Today's review comes to us from Rob Clough, who is here with a look at 2017's What Is Left, by Rosemary Valero-O'Connell. As Rob puts it:
Often, when the work of an emerging cartoonist starts to gain attention, it is useful to consider their most recent work prior to their breakthrough comic. Rosemary Valero-O'Connell is not only gaining praise for illustrating the Mariko Tamaki-written YA book Laura Dean Keeps Breaking Up With Me published earlier this year, but she's also signed with First Second for two books of her own. Prior to that, she's released an impressive series of mini-comics, including one for Zainab Akhtar's ShortBox, What Is Left.
In a bit of synchronistic timing, Akhtar announced just yesterday that ShortBox were crowdfunding an extensive reprinting of What Is Left (along with other stories by Valero-O'Connell).
We're also pleased to be roaring into the week with yet another Cartoonist's Diary--if you haven't been keeping up with them, there's an easy fix for that. This week, we're in the hands of Kurt Ankeny. In Monday's installment, he annoyed his son and in today's, it's Mother Nature who is altering his plans.
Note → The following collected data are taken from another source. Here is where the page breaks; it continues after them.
(** One step of a goroutine.  An attempt may fail at any of its calls and is then
    repeated after the timer, or given up when the context is done; a transaction that
    was sent may have been executed or not, whatever [Send] answers. *)
Inductive task_step (s : Broadcaster) : Broadcaster → Prop :=
| ts_spawn i call w ws :
    bc_spawners s !! i = Some (call, w :: ws) →
    task_step s (mkBroadcaster (bc_registries s) (<[i := (call, ws)]> (bc_spawners s))
      (bc_jobs s ++ [mkJob w call JWaiting]) (bc_errors s) (bc_running s))
| ts_spawn_canceled i call w ws :
    bc_spawners s !! i = Some (call, w :: ws) →
    task_step s (mkBroadcaster (bc_registries s) (<[i := (call, [])]> (bc_spawners s))
      (bc_jobs s) (bc_errors s) (bc_running s))
| ts_lock j jb :
    bc_jobs s !! j = Some jb → jb_state jb = JWaiting →
    (∀ k jb', bc_jobs s !! k = Some jb' → jb_rollup jb' = jb_rollup jb → locked (jb_state jb') = false) →
    task_step s (set_job s j jb (JAttempt (retries (jb_call jb))))
| ts_skip j jb n r :
    bc_jobs s !! j = Some jb → jb_state jb = JAttempt (S n) → bc_registries s !! jb_rollup jb = Some r →
    current (jb_call jb) r = false → task_step s (set_job s j jb JDone)
| ts_assemble j jb n r tx :
    bc_jobs s !! j = Some jb → jb_state jb = JAttempt (S n) → bc_registries s !! jb_rollup jb = Some r →
    current (jb_call jb) r = true → tx_of (jb_call jb) = Ok tx → task_step s (set_job s j jb (JSending n tx))
| ts_attempt_fails j jb n st :
    bc_jobs s !! j = Some jb → jb_state jb = JAttempt (S n) → st = JAttempt n ∨ st = JReporting ContextCanceled →
    task_step s (set_job s j jb st)
| ts_exhausted j jb :
    bc_jobs s !! j = Some jb → jb_state jb = JAttempt 0 → task_step s (set_job s j jb (JReporting (failed (jb_call jb))))
| ts_send j jb n tx r ih (landed : bool) st :
    bc_jobs s !! j = Some jb → jb_state jb = JSending n tx → bc_registries s !! jb_rollup jb = Some r →
    st = JDone ∨ st = JAttempt n ∨ st = JReporting ContextCanceled →
    task_step s (set_job (set_registry s (jb_rollup jb) (if landed then execute_tx ih address r tx else r)) j jb st)
| ts_report j jb e :
    bc_jobs s !! j = Some jb → jb_state jb = JReporting e → bc_running s = true →
    task_step s (mkBroadcaster (bc_registries s) (bc_spawners s) (<[j := mkJob (jb_rollup jb) (jb_call jb) JDone]> (bc_jobs s))
      (bc_errors s ++ [(jb_rollup jb, e)]) (bc_running s)).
Finally, there's this. Following years of allegations, rumors, insinuations, the publisher hopping, Crossfit-preaching, did-you-know-I-have-a-daughter self-declared champion of women the world 'round found himself smashed right up against some new allegations of sexual harassment, and this time, he actually lost a job over it. Who would that be? Well, since you haven't clicked the link yet, it would be Brian Wood, and the newest claims would be from Laura Hudson. Full disclosure: Brian Wood and I have not gotten along for years, although initially that had to do with me disliking some of his comics, while I have gotten along just fine with Laura Hudson, because she hired me and paid me money to write about comic books. My general pessimism towards Wood increased over the years, especially after he made some weird claims about how I treated him at a party to some people who he thought liked him (they did not, and promptly rushed over to tell me about it as soon as he left), and continued after I attempted to repair the breach so as not to alienate my employer at the time. But eventually I--like most of the people who worked with Wood at Vertigo--gave up on trying, because life is too short, his comics were pretty generic, and you'd hear some fucked up rumor about the guy every other couple of months. (Meanwhile, Laura "Total Champ" Hudson kept finding ways to hire and pay me, won an Eisner for comics journalism, and generally stuck to being great.) Eventually, the noise around Wood got loud enough that it transitioned from people in Brooklyn talking shit about him at parties and became something you could read about online. (That's another Beat article about Wood's alleged behavior towards women, and it's from six years ago.)
At the time--2013--I was also writing a regular column for this site, often partnered with Abhay Khosla. We had discussed the idea of doing actual journalism on the allegations surrounding Wood, as both of us had found been pissed off by the claims made in a blog post by Anna Scherbina (which are now hosted here), claims which were subsequently covered in The Atlantic by none other than Noah Berlatsky. Instead, we took the safe route, and turned the whole thing into a mean joke.
And now, here we are again, right? Six plus years Wood has continued to work in comics, and while one can argue that his assignments have been less plum, it certainly doesn't seem like he's had to suffer any consequences for a consistent pattern of behavior described by multiple women, again and again--hell, the first comment on Samantha Puc's piece from a few days ago is someone saying "Damn that’s really disappointing. Still think he’s a great writer and i will most likely buy his books but he seems to be a shitty human being", a note perfect distillation of the philosophy that ensured Wood's employment would never truly be seriously questioned....until this past weekend, when, after years of insinuations Dark Horse Comics figured that they could hire somebody with a little less of a toxic cloud around them to handle the 113th comic book mini-series spun-off from a 1979 Ridley Scott movie. Congratulations all around.